(* ===== verification/NodeEvidence.v ===== *)
(** * What the answers of the node establish

    Predicates on histories, and the specifications of the steps that look for
    them: a path is not mounted, a device is not mounted, a namespace belongs to
    a subsystem, a disk belongs to a session; and that the loops which wait for
    a device end. *)

From S2P Require Import Prelude GoStrings Prog Errors Api Retry NodeHost MountInfo NodeRecovery NodeSysfs NodeFiles NodeDevice NodeNvme NodeIscsi NodeQuiet NodeSessions.

#[local] Set Default Proof Using "Type*".

(** ** Mounts *)

(** The path that [filepath.Abs] makes of [target]. *)
Definition absolute (h : nhistory) (target abs : string) : Prop :=
  if IsAbs target then abs = Clean target else exists wd, nev Getwd (Ok wd) ∈ h /\ abs = JoinPath wd target.

(** A table of the node's own mount namespace that does not have the path. *)
Definition unmounted (h : nhistory) (target : string) : Prop :=
  exists abs file, absolute h target abs /\ nev (OpenRead "/proc/self/mountinfo") (Ok file) ∈ h /\ path_in_table abs file = Ok false.

Definition mounted_at (h : nhistory) (target : string) : Prop :=
  exists abs file, absolute h target abs /\ nev (OpenRead "/proc/self/mountinfo") (Ok file) ∈ h /\ path_in_table abs file = Ok true.

(** A table of the host's mount namespace that does not have the device. *)
Definition source_unmounted (h : nhistory) (device : string) : Prop :=
  exists major minor file, nev (Stat device) (Ok (BlockDevice major minor)) ∈ h /\
    nev (OpenRead "/proc/1/mountinfo") (Ok file) ∈ h /\ isDeviceInMountInfo major minor file = Ok false.

Lemma absolute_app h t target abs : absolute h target abs -> absolute (h ++ t) target abs.
Proof. unfold absolute. destruct (IsAbs target); [done|]. intros (wd & ? & ?). exists wd. auto with csi. Qed.
#[export] Hint Resolve absolute_app : csi.

Lemma unmounted_app h t target : unmounted h target -> unmounted (h ++ t) target.
Proof. intros (abs & file & ? & ? & ?). exists abs, file. auto with csi. Qed.

Lemma mounted_at_app h t target : mounted_at h target -> mounted_at (h ++ t) target.
Proof. intros (abs & file & ? & ? & ?). exists abs, file. auto with csi. Qed.

Lemma source_unmounted_app h t device : source_unmounted h device -> source_unmounted (h ++ t) device.
Proof. intros (major & minor & file & ? & ? & ?). exists major, minor, file. auto with csi. Qed.
#[export] Hint Resolve unmounted_app mounted_at_app source_unmounted_app : csi.

(** ** Devices *)

(** A namespace whose subsystem the kernel reported to be [nqn]. *)
Definition namespace_of (h : nhistory) (nqn device : string) : Prop :=
  nqn <> "" /\ exists name data, device = "/dev/" +:+ name /\ nvmeNamespaceName name = true /\
    nev (ReadFile (JoinPaths [sysBlockPath; name; "device"; "subsysnqn"])) (Ok data) ∈ h /\ TrimSpace data = nqn.

(** The rest of a section has the disk; and so has the section of a target. *)
Definition section_has (l : list string) (disk : string) : Prop :=
  exists section line after, l = section ++ line :: after /\ Forall in_section (section ++ [line]) /\ attaches line disk.
Definition listed_under (l : list string) (target disk : string) : Prop :=
  exists before line rest, l = before ++ line :: rest /\ opens_target line target /\ section_has rest disk.

(** A disk that iscsiadm listed in the section of a target. The name of the
    target starts with [iqn], which is how the driver compares them. *)
Definition disk_of (h : nhistory) (iqn device : string) : Prop :=
  exists name args output target disk, iscsiadm_args (Command name args) = Some ["-m"; "session"; "-P"; "3"] /\
    nev (Command name args) (output, None) ∈ h /\ listed_under (lines output) target disk /\ HasPrefix target iqn = true /\
    device = "/dev/" +:+ disk.

Lemma section_has_cons line rest disk : in_section line -> section_has rest disk -> section_has (line :: rest) disk.
Proof.
  intros Hl (section & line' & after & -> & Hs & Ha). exists (line :: section), line', after. split; [done|]. split; [by constructor|done].
Qed.

Lemma listed_under_cons line l target disk : listed_under l target disk -> listed_under (line :: l) target disk.
Proof. intros (before & line' & rest & -> & H). by exists (line :: before), line', rest. Qed.

Lemma word_after_disk_spec parts disk : word_after_disk parts = Some disk -> exists before after, parts = before ++ "disk" :: disk :: after.
Proof.
  induction parts as [|part [|next parts] IH]; [done..|]. change (word_after_disk (part :: next :: parts)) with
    (if String.eqb part "disk" then Some next else word_after_disk (next :: parts)).
  destruct (String.eqb_spec part "disk") as [->|_]; [intros [= ->]; by exists [], parts|].
  intros H. destruct (IH H) as (before & after & ->). by exists (part :: before), after.
Qed.

(** What the parser answers is listed. *)
Lemma session_device_listed l iqn inTarget disk :
  session_device l iqn inTarget = disk -> disk <> "" ->
  (inTarget = true /\ section_has l disk) \/ exists target, listed_under l target disk /\ HasPrefix target iqn = true.
Proof.
  revert inTarget. induction l as [|line l IH]; intros inTarget; cbn [session_device]; [by intros <-|]. cbv zeta. intros H Hne.
  destruct (HasPrefix (TrimSpace line) "Target:") eqn:Et.
  { right. destruct (IH _ H Hne) as [[Hp Hs]|(target & Hl & Hp)].
    - eexists. split; [|exact Hp]. exists [], line, l. done.
    - exists target. split; [by apply listed_under_cons|done]. }
  destruct (if inTarget && Contains (TrimSpace line) "Attached scsi disk" then word_after_disk (Fields (TrimSpace line)) else None)
    as [d|] eqn:Ed.
  - subst d. left. destruct (inTarget && Contains (TrimSpace line) "Attached scsi disk") eqn:Ec; [|done].
    apply andb_true_iff in Ec as [-> Hc]. split; [done|]. exists [], line, l. split; [done|]. split; [by constructor|].
    split; [done|by apply word_after_disk_spec].
  - destruct (IH _ H Hne) as [[-> Hs]|(target & Hl & Hp)]; [left; split; [done|by apply section_has_cons]|right].
    exists target. split; [by apply listed_under_cons|done].
Qed.

Lemma namespace_of_app h t nqn device : namespace_of h nqn device -> namespace_of (h ++ t) nqn device.
Proof. intros (? & name & data & ? & ? & ? & ?). split; [done|]. exists name, data. auto with csi. Qed.

Lemma disk_of_app h t iqn device : disk_of h iqn device -> disk_of (h ++ t) iqn device.
Proof. intros (name & args & output & target & disk & ? & ? & ?). exists name, args, output, target, disk. auto with csi. Qed.
#[export] Hint Resolve namespace_of_app disk_of_app : csi.

Section Evidence.
Context {P : policy nsig} {HP : QuietPolicy P}.

(** ** Mount tables *)

Lemma wp_Abs h target : wp P h (Abs target) (fun r h' => forall abs, r = Ok abs -> absolute h' target abs).
Proof.
  unfold Abs, absolute. destruct (IsAbs target); [apply wp_ret; by intros abs [= <-]|].
  apply wp_look; [done|]. intros [wd|e]; apply wp_ret; [|done]. intros abs [= <-]. exists wd. auto with csi.
Qed.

# ACTIVITY:
Once the line with "destruct (HasPrefix (TrimSpace" is found in the records above, print exactly that line and every line after it through the line with "- exists target.".

# EXERCISE SOLUTION:
  destruct (HasPrefix (TrimSpace line) "Target:") eqn:Et.
  { right. destruct (IH _ H Hne) as [[Hp Hs]|(target & Hl & Hp)].
    - eexists. split; [|exact Hp]. exists [], line, l. done.
    - exists target. split; [by apply listed_under_cons|done]. }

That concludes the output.